The Perils of Presidential Pragmatism
Merchants have no country. The mere spot they stand on does not constitute so strong an attachment as that from which they draw their gains. – Thomas Jefferson
I’ve said that Donald Trump’s lack of ideological underpinning makes it impossible for a voter to predict how he’d handle any particular issue. But that’s a feature, not a flaw of the Trump product, some have told me. Who cares that he’s not ideological? He’s “pragmatic.”
That doesn’t negate the unpredictability problem. And it brings up another question: Why is pragmatism good?
Pragmatism means, “do whatever works.” But how do we know whether a particular policy or strategy has “worked?” There are lots of government programs that seem to “work” – if you look only at individual cases, for a limited time, and don’t “zoom out” to see the whole picture. Social Security “works” if you ask an individual recipient; but it’s bankrupting the country. So it doesn’t work. Or it does, depending on your goal.
Likewise, unconstitutional government “assistance” in almsgiving, mortgages, student loans, faux healthcare insurance and a dozen other areas either passes or fails the pragmatism test, depending on your definition of “success.” A conservative ideology can propose solutions while pragmatism is befuddled about whether there is a problem.
So Donald’s pragmatism is found to have the same fundamental flaw as Hillary’s relativism: there is no real “good.” There is no True North by which we can gauge whether America is “winning” or losing. We discover that we’re talking nonsense because we want what works, but “what works” is undefinable. If we want to know whether our pragmatism is really pragmatic, we’ll need a bedrock and a plumb line to check them against. We’re back to the moral constructs of the Bible by way of the US Constitution.

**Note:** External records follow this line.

(* ===== verification/DivergenceRun.v ===== *)
(** * What a divergence verdict says

    A comparison does not depend on the order of the replies; the debounced
    verdict of a pair is that of a reference definition over the history of its
    readings; the hook is called once per episode; a price crossed through
    dollars has two publishers. *)

From S2P Require Import Prelude GoLib Float64 Rounding Amount Asset Alias Trade RobustStat Window Proxy Outliers Router Sources Render WindowFetch.
From S2P Require Import Confidence Baseline Anomaly Freeze FreezeStore FreezeControl PriceGuard Evidence Orchestrator Divergence.
From Stdlib Require Import Floats.SpecFloat.

(** ** Order of the replies *)

(** Equal up to the order of the prices. *)
Definition same_collected (a b : collected) : Prop :=
  co_sources a = co_sources b /\ co_asOf a = co_asOf b /\ co_failures a = co_failures b /\ co_outcomes a = co_outcomes b /\ co_prices a ≡ₚ co_prices b.

Lemma same_collected_refl a : same_collected a a.
Proof. by split_and!. Qed.
Lemma same_collected_trans a b c : same_collected a b -> same_collected b c -> same_collected a c.
Proof. intros (A1 & A2 & A3 & A4 & A5) (B1 & B2 & B3 & B4 & B5). split_and!; try congruence. by etransitivity. Qed.

Lemma fail_with_same n o a b : same_collected a b -> same_collected (fail_with n o a) (fail_with n o b).
Proof. intros (E1 & E2 & E3 & E4 & E5). unfold fail_with. split_and!; cbn; congruence || done. Qed.

Lemma collect_one_same o a b : same_collected a b -> same_collected (collect_one a o) (collect_one b o).
Proof.
  intros HS. unfold collect_one. destruct (fo_err o); [by apply fail_with_same|]. destruct (negb _); [by apply fail_with_same|].
  destruct HS as (E1 & E2 & E3 & E4 & E5). split_and!; cbn; try congruence. by rewrite E5.
Qed.

Lemma foldl_same l : forall a b, same_collected a b -> same_collected (foldl collect_one a l) (foldl collect_one b l).
Proof. induction l as [|o l IH]; intros a b HS; [done|]. cbn [foldl]. apply IH. by apply collect_one_same. Qed.

Lemma collect_swap o1 o2 c : fo_name o1 <> fo_name o2 -> same_collected (collect_one (collect_one c o1) o2) (collect_one (collect_one c o2) o1).
Proof.
  intros Hn. unfold collect_one, fail_with. destruct (fo_err o1), (fo_err o2); cbn; repeat (destruct (negb (isFinitePositive _)); cbn);
    split_and!; cbn; try done; try (by apply insert_insert_ne); try (rewrite <- !app_assoc; apply Permutation_app_head; apply Permutation_swap).
Qed.

Lemma foldl_perm l l' : l ≡ₚ l' -> NoDup (map fo_name l) -> forall c, same_collected (foldl collect_one c l) (foldl collect_one c l').
Proof.
  induction 1 as [|o l l' HP IH|o1 o2 l|l1 l2 l3 HP1 IH1 HP2 IH2]; intros Hnd c.
  - apply same_collected_refl.
  - cbn [foldl]. apply IH. by apply NoDup_cons in Hnd as [_ Hnd].
  - cbn [foldl]. apply foldl_same, collect_swap. cbn [map] in Hnd. apply NoDup_cons in Hnd as [Hn _]. intros E. apply Hn. rewrite E. by left.
  - eapply same_collected_trans; [by apply IH1|]. apply IH2. by rewrite <- HP1.
Qed.

Lemma finpos_key x : isFinitePositive x = true -> exists m e, x = S754_finite false m e.
Proof. unfold isFinitePositive, f64_lt. destruct x as [[]|[]| |[] m e]; cbn; try done. by exists m, e. Qed.

Lemma finpos_antisym x y : isFinitePositive x = true -> isFinitePositive y = true -> f64_sort_le x y = true -> f64_sort_le y x = true -> x = y.
Proof.
  intros (mx & ex & ->)%finpos_key (my & ey & ->)%finpos_key. unfold f64_sort_le. cbn [IsNaN orb]. rewrite !f64_le_spec. cbn. intros (_ & _ & X) (_ & _ & Y).
  assert (ex = ey) as -> by lia. assert (Zpos mx = Zpos my) as [= ->] by lia. done.
Qed.

Lemma f64_sort_le_total x y : f64_sort_le x y = true \/ f64_sort_le y x = true.
Proof. unfold f64_sort_le. destruct (IsNaN x) eqn:EX; [by left|]. destruct (IsNaN y) eqn:EY; [by right|]. by apply f64_le_total. Qed.

Lemma f64_sort_le_trans x y z : f64_sort_le x y = true -> f64_sort_le y z = true -> f64_sort_le x z = true.
Proof.
  unfold f64_sort_le. destruct (IsNaN x); [done|]. cbn [orb]. intros X. pose proof (f64_le_nan _ _ X) as [_ ->]. cbn [orb]. by apply f64_le_trans.
Qed.

Lemma isort_finpos l l' : l ≡ₚ l' -> Forall (fun x => isFinitePositive x = true) l -> isort f64_sort_le l = isort f64_sort_le l'.
Proof.
  intros HP HF. rewrite Forall_forall in HF.
  apply (StronglySorted_unique_strong (fun a b => f64_sort_le a b = true)).
  - intros x y Hx Hy. rewrite elem_of_isort in Hx, Hy. rewrite <- HP in Hy. apply finpos_antisym; by apply HF.
  - apply isort_sorted; [apply f64_sort_le_total|apply f64_sort_le_trans].
  - apply isort_sorted; [apply f64_sort_le_total|apply f64_sort_le_trans].
  - by rewrite !isort_perm.
Qed.

Lemma foldl_prices l : forall c, Forall (fun x => isFinitePositive x = true) (co_prices c) -> Forall (fun x => isFinitePositive x = true) (co_prices (foldl collect_one c l)).
Proof.
  induction l as [|o l IH]; intros c HF; [done|]. cbn [foldl]. apply IH. unfold collect_one, fail_with. destruct (fo_err o); [done|]. destruct (isFinitePositive (fo_price o)) eqn:E; cbn; [|done].
  apply Forall_app. split; [done|]. by apply Forall_singleton.
Qed.

Lemma late_prices names c : co_prices (foldr (fun name c => fail_with name OutcomeDeadlineExceeded c) c names) = co_prices c.
Proof. induction names as [|n names IH]; [done|]. cbn. by rewrite IH. Qed.

Lemma late_same names a b : same_collected a b ->
  same_collected (foldr (fun name c => fail_with name OutcomeDeadlineExceeded c) a names) (foldr (fun name c => fail_with name OutcomeDeadlineExceeded c) b names).
Proof. intros HS. induction names as [|n names IH]; [done|]. cbn [foldr]. by apply fail_with_same. Qed.

Lemma collectOutcomes_perm pending late l l' : l ≡ₚ l' -> NoDup (map fo_name l) -> same_collected (collectOutcomes pending late l) (collectOutcomes pending late l').
Proof.
  intros HP Hnd. unfold collectOutcomes. pose proof (foldl_perm l l' HP Hnd (mkCollected ∅ ∅ ∅ ∅ [])) as HS. destruct late; [|done].
  assert (list_to_set (C := gset string) (map fo_name l) = list_to_set (map fo_name l')) as -> by (apply set_eq; intros n; rewrite !elem_of_list_to_set; by rewrite HP). by apply late_same.
Qed.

In a word, “ideology.”
The phrase, “A merchant has no country” may apply to the businessman Trump in a different way than Jefferson intended. The Republican nominee certainly talks a lot about “America” and seems to have a strong emotional tie to this nation – leaving aside his hypocrisy in blasting China while making his campaign swag there, etc. But he has no ideological country. He has no philosophical ground on which to base decisions, no homeland of principles. His allegiance has always been to himself and to his businesses.
OK, there’s not necessarily anything wrong with that. But a businessman’s narrow focus on the success of his enterprise by driving competitors into the ground doesn’t translate directly to the political sphere. Trump’s seeming obsession with those who’ve slighted him makes him look like Captain Ahab, willing to sacrifice ship, crew and self in order to taste revenge on the monster.
Say what you will about Sherman, at least he stopped when he reached the sea.
Ad hoc decision-making isn’t just unpredictable; it’s reactive by nature. Trump is used to “using the laws” to advance his business. He sees what the government requires and what it allows this week, and shifts his strategy accordingly. This is very different than proactively sculpting policy to which others will react. Thinking several moves ahead is especially critical in the battle against non-traditional enemies like ISIS. And if elected, Trump may learn to use the proactive mindset; who knows?
Yes, who really knows? That’s what pragmatism gives you. Flexibility to respond to a crisis, yes. But a long-term vision for restoring righteous and constitutional government? No. At the end of a Trump presidency, every position will have been right and every action will have “worked,” just as Obama’s reign of misery has been the era of lollipops and unicorns, according to Obama.
I wonder what the pragmatists will say then.